Mentre Confindustria lancia segnali ottimistici sull’economia (“Nel primo trimestre del 2015 il Pil crescerà dello 0,5 per cento”), Mario Deaglio, economista, e Carlin Petrini, fondatore di Slow Food, non nascondono il pessimismo. Lo hanno fatto nella terza puntata di “Fischia il vento”, trasmissione realizzata e condotta da Gad Lerner.
Alla domanda: l’Italia deve attrezzarsi per la deindustrializzazione? la risposta di Deaglio è stata di quelle che non ammettono repliche, ma ancora più concreta è stata l’analisi. “In Italia – ha detto – la deindustrializzazione c’è di fatto. Dobbiamo renderci conto che lo sviluppo non è solo l’industria che sarà minoritaria e avremo sempre più la concorrenza di cinesi, indiani e così via”.

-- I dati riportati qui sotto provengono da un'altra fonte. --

(* ===== verification/Dialogs.v ===== *)
(** * The dialogs (lease/leaseui/ startupdialog, queueddialog, connecteddialog,
      disconnecteddialog, run and manager for Windows)

    The content of the dialogs: their widgets without the layout, with the
    texts, and the codes with which they close; what the manager makes of these
    codes; and the updates of a dialog that is shown.  Widgets and the codes are
    those of a third-party toolkit. *)

From stdpp Require Import pretty.
From S2P Require Import Prelude GoStrings GoTime GoDuration Lease LeaseSet Maintainer LeaseUI LeaseViews.

Section Dialogs.
(** The codes with which a dialog ends. *)
Context (DlgCmdNone DlgCmdAbort DlgCmdCancel : Z).

(** ** Results (manager_windows.go) *)

Definition call_result (r : Z) : UIResult :=
  if decide (r = DlgCmdAbort) then UserCancelled
  else if decide (r = DlgCmdNone) then UserClosed
  else if decide (r = DlgCmdCancel) then ContextCancelled
  else Success.

(** The call of the callback, if there is one. *)
Definition call (callback : option Callback) (t : UIType) (r : Z) : option (Callback * UIType * UIResult) :=
  match callback with
  | None => None
  | Some cb => Some (cb, t, call_result r)
  end.

(** How the window of a dialog ends: a button closes it with its code, the user
    closes it, for which the toolkit returns [DlgCmdNone], or the context is
    cancelled and the goroutine of [runDialog] closes it. *)
Inductive FormEnd :=
| ButtonCloses (r : Z)
| UserCloses
| ContextCloses.

Definition runDialog (cancelled : bool) (e : FormEnd) : Z :=
  if cancelled then DlgCmdCancel
  else match e with
       | ButtonCloses r => r
       | UserCloses => DlgCmdNone
       | ContextCloses => DlgCmdCancel
       end.

(** ** Widgets *)

Inductive Widget :=
| Label (text : string)
| TextEdit (text : string)
| TableView (columns : list string)
| PushButton (text : string) (closes : Z).

Record DialogWindow := mkDialogWindow {
  win_Title : string;
  win_Children : list Widget;
}.

(** *** The startup dialog *)

Definition startup_title (m : ConnectionModel) : string := "Unable to launch " +:+ cfg_Program (cm_config m).
Definition startup_situation (m : ConnectionModel) : string :=
  ConnectionModel_ResourceName m +:+ " could not be started because an active lease could not be acquired.".
Definition startup_cause : string := "This is probably due to a network or server failure.".
Definition startup_outcome : string :=
  "It will be started automatically once the server can be contacted and a lease has been acquired.".
Definition startup_details (m : ConnectionModel) : string :=
  match state_Err (cm_state m) with Some err => err | None => "" end.

Definition NewStartupDialog (m : ConnectionModel) : DialogWindow :=
  mkDialogWindow (startup_title m)
    [Label (startup_situation m); Label startup_cause; Label startup_outcome;
     Label "Error Details:"; TextEdit (startup_details m); PushButton "Close" DlgCmdAbort].

(** The handler of the update event: the box of details alone is set. *)
Definition set_text_edit (text : string) (w : Widget) : Widget :=
  match w with TextEdit _ => TextEdit text | w => w end.
Definition startup_updated (m : ConnectionModel) (w : DialogWindow) : DialogWindow :=
  mkDialogWindow (win_Title w) (set_text_edit (startup_details m) <$> win_Children w).

(** *** The queued dialog *)

Definition queued_title (m : QueuedModel) : string := "Unable to launch " +:+ cfg_Program (qm_config m).
Definition queued_description (m : QueuedModel) : outcome string :=
  consumed ← Consumed m;
  Ret (QueuedModel_ResourceName m +:+ " could not be started because " +:+ pretty consumed +:+ " of "
       +:+ pretty (ls_Limit (state_Lease (qm_state m))) +:+ " license(s) are in use.").
Definition queued_tableCaption : string :=
  "Here's a list of everyone that's using or waiting for a license right now:".

Definition NewQueuedDialog (m : QueuedModel) : outcome DialogWindow :=
  description ← queued_description m;
  Ret (mkDialogWindow (queued_title m)
    [Label description; Label queued_tableCaption;
     TableView ["Status"; "User"; "Computer"; "Time"; "Earliest Availability"];
     PushButton "Cancel" DlgCmdAbort]).

(** *** The connected dialog *)

Definition NewConnectedDialog : DialogWindow :=
  mkDialogWindow "Connection Restored"
    [Label "The connection to the server has been restored."; Label "Your work is no longer at risk.";
     PushButton "OK" DlgCmdAbort].

(** *** The disconnected dialog *)

Definition disconnected_title (now : Time) (m : ConnectionModel) : string :=
  Duration_text (TimeRemaining now m) +:+ " until lease for " +:+ ConnectionModel_ResourceName m +:+ " expires".
Definition disconnected_description (m : ConnectionModel) : string :=
  "The lease for " +:+ ConnectionModel_ResourceName m
    +:+ " could not be renewed. This is probably due to a network or server failure.".
Definition disconnected_remaining (now : Time) (m : ConnectionModel) : string :=
  cfg_Program (cm_config m) +:+ " will forcibly be shut down in " +:+ Duration_text (TimeRemaining now m)
    +:+ ", when its lease expires.".
Definition disconnected_warning (m : ConnectionModel) : string :=
  "Please save your work and close " +:+ cfg_Program (cm_config m)
    +:+ " before then, or you may lose your work.".

Definition NewDisconnectedDialog (now : Time) (m : ConnectionModel) : DialogWindow :=
  mkDialogWindow (disconnected_title now m)
    [Label (disconnected_description m); Label (disconnected_remaining now m); Label (disconnected_warning m);
     PushButton "Ignore" DlgCmdAbort].

(** The handler of the refresh event: the title and the second label are set. *)
Definition disconnected_refreshed (now : Time) (m : ConnectionModel) (w : DialogWindow) : DialogWindow :=
  mkDialogWindow (disconnected_title now m) (<[1 := Label (disconnected_remaining now m)]> (win_Children w)).

(** ** The models of the manager (manager_windows.go) *)

Definition connectionModel (cfg : Config) (state : State) : ConnectionModel :=
  ConnectionModel_Update state (NewConnectionModel cfg state).
Definition queuedModel (cfg : Config) (state : State) : QueuedModel :=
  QueuedModel_Update state (NewQueuedModel cfg state).

(** The window that the manager shows for a type, [None] for none. *)
Definition dialog_of (cfg : Config) (state : State) (now : Time) (t : UIType) : outcome (option DialogWindow) :=
  match t with
  | UINone => Ret None
  | Startup => Ret (Some (NewStartupDialog (connectionModel cfg state)))
  | UIQueued => w ← NewQueuedDialog (queuedModel cfg state); Ret (Some w)
  | Connected => Ret (Some NewConnectedDialog)
  | Disconnected => Ret (Some (NewDisconnectedDialog now (connectionModel cfg state)))
  end.

(** The codes of the buttons of a window. *)
Definition buttons (w : DialogWindow) : list Z :=
  omap (fun c => match c with PushButton _ r => Some r | _ => None end) (win_Children w).

(** ** Lemmas *)

Section Codes.
Context (codes_apart : DlgCmdAbort <> DlgCmdNone /\ DlgCmdAbort <> DlgCmdCancel /\ DlgCmdNone <> DlgCmdCancel).

(** Every dialog has one button.  What the callback is told: a button cancels,
    closing the window is closing, and a cancelled context is told as such even
    when it is cancelled before the dialog is shown. *)
Lemma dialog_results cfg state now t w :
  dialog_of cfg state now t = Ret (Some w) ->
  exists b, buttons w = [b]
    /\ call_result (runDialog false (ButtonCloses b)) = UserCancelled
    /\ call_result (runDialog false UserCloses) = UserClosed
    /\ call_result (runDialog false ContextCloses) = ContextCancelled
    /\ forall e, call_result (runDialog true e) = ContextCancelled.
Proof.
  destruct codes_apart as (H1 & H2 & H3). intros Hw. exists DlgCmdAbort.
  split.
  { destruct t; unfold dialog_of in Hw; [discriminate|by inversion Hw| |by inversion Hw..].
    unfold NewQueuedDialog, queued_description in Hw.
    destruct (Consumed (queuedModel cfg state)); by inversion Hw. }
  unfold call_result, runDialog. split_and!; intros; repeat case_decide; congruence.
Qed.
End Codes.

(** A dialog can be shown for every state whose leases are sorted, as those of
    the server are. *)
Lemma dialog_of_total cfg state now t :
  sorted_set (state_Leases state) -> is_Ret (dialog_of cfg state now t).
Proof.
  intros Hs. destruct t; unfold dialog_of; [by eexists|by eexists| |by eexists..].
  destruct (Consumed_counts (queuedModel cfg state) Hs) as (strat & Hc & _).
  unfold NewQueuedDialog, queued_description. rewrite Hc. by eexists.
Qed.

(** After an update the startup dialog is the one that would be created anew,
    unless the resource has another name. *)
Lemma startup_updated_new m state :
  ConnectionModel_ResourceName (ConnectionModel_Update state m) = ConnectionModel_ResourceName m ->
  startup_updated (ConnectionModel_Update state m) (NewStartupDialog m)
  = NewStartupDialog (ConnectionModel_Update state m).
Proof. intros Hn. unfold startup_updated, NewStartupDialog, startup_situation. cbn. by rewrite Hn. Qed.

(** And so is the disconnected dialog at every refresh. *)
Lemma disconnected_refreshed_new now now' m state :
  ConnectionModel_ResourceName (ConnectionModel_Update state m) = ConnectionModel_ResourceName m ->
  disconnected_refreshed now' (ConnectionModel_Update state m) (NewDisconnectedDialog now m)
  = NewDisconnectedDialog now' (ConnectionModel_Update state m).
Proof.
  intros Hn. unfold disconnected_refreshed, NewDisconnectedDialog, disconnected_description. cbn. by rewrite Hn.
Qed.
End Dialogs.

Deaglio poi ha mostrato ulteriore pessimismo: “A volte mi sento come un medico di fronte a un malato molto grave. Con le conoscenze che ho credo che non ce la farà. Poi, come il medico, mi dico che qualcosa bisogna fare”.
Carlin Petrini è andato oltre: “Per troppo tempo la nostra società si è basata su un consumo delle energie superiore a quelle prodotte. Ci vuole una logica meno espansiva, che dilapidi meno le risorse. Ai giovani bisogna smettere di annunciare cose che non verranno”.
Insomma, sia Deaglio che Petrini certificano che sia necessario guardare ad un nuovo modello di società e, soprattutto, che si debba fare chiarezza: quello attuale non è uno stato di crisi, ma la situazione reale del paese. Quella dalla quale (speriamo non peggiori) si dovrà ripartire sapendo che nulla sarà come prima. Del resto se il Pil procapite è precipitato ai livelli del 1997 (dati Confindustria) e i consumi sono congelati serve una ricetta completamente nuova ed è inutile esaltarsi per uno zero virgola in più o deprimersi per un decimale negativo.
E ha molte ragioni Deaglio quando sostiene che ci si concentra troppo sul modello industriale. E’ vero che siamo un paese manifatturiero, ma il comparto è destinato a comprimersi.
Ed allora bisogna avere la capacità di percorrere altre strade. Nei giorni scorsi un editoriale del Corriere della Sera (Il tesoro che l’Italia disprezza) a firma di Gian Antonio Stella ha messo a nudo la sottovalutazione che il governo sta facendo verso il turismo, un settore che potrebbe dare moltissimo al nostro paese e che nel 2013 ha garantito il 4.2 per cento del Pil, quota che sale al 10,3 se comprendiamo l’indotto. Inoltre è un settore che occupa dieci volte più della chimica e, con l’indotto, più della meccanica.
L’ultimo dossier del World Economic Forum, scrive Stella, ci rinfaccia, per di più il modo in cui gestiamo le nostre ricchezze paesaggistiche. Che, come tutti sappiamo, sono tantissime, inestimabili e non imitabili.
Ebbene, ritengo io, è questo il punto da cui partire. Non solo a livello nazionale, ma soprattutto locale. In Romagna abbiamo tutto: mare, collina, entroterra, bellezze paesaggistiche e culturali, enogastronomia. Manca solo una cosa: la messa a sistema. Dobbiamo capire che se ognuno continuerà a difendere il proprio orticello non saremmo mai vincenti.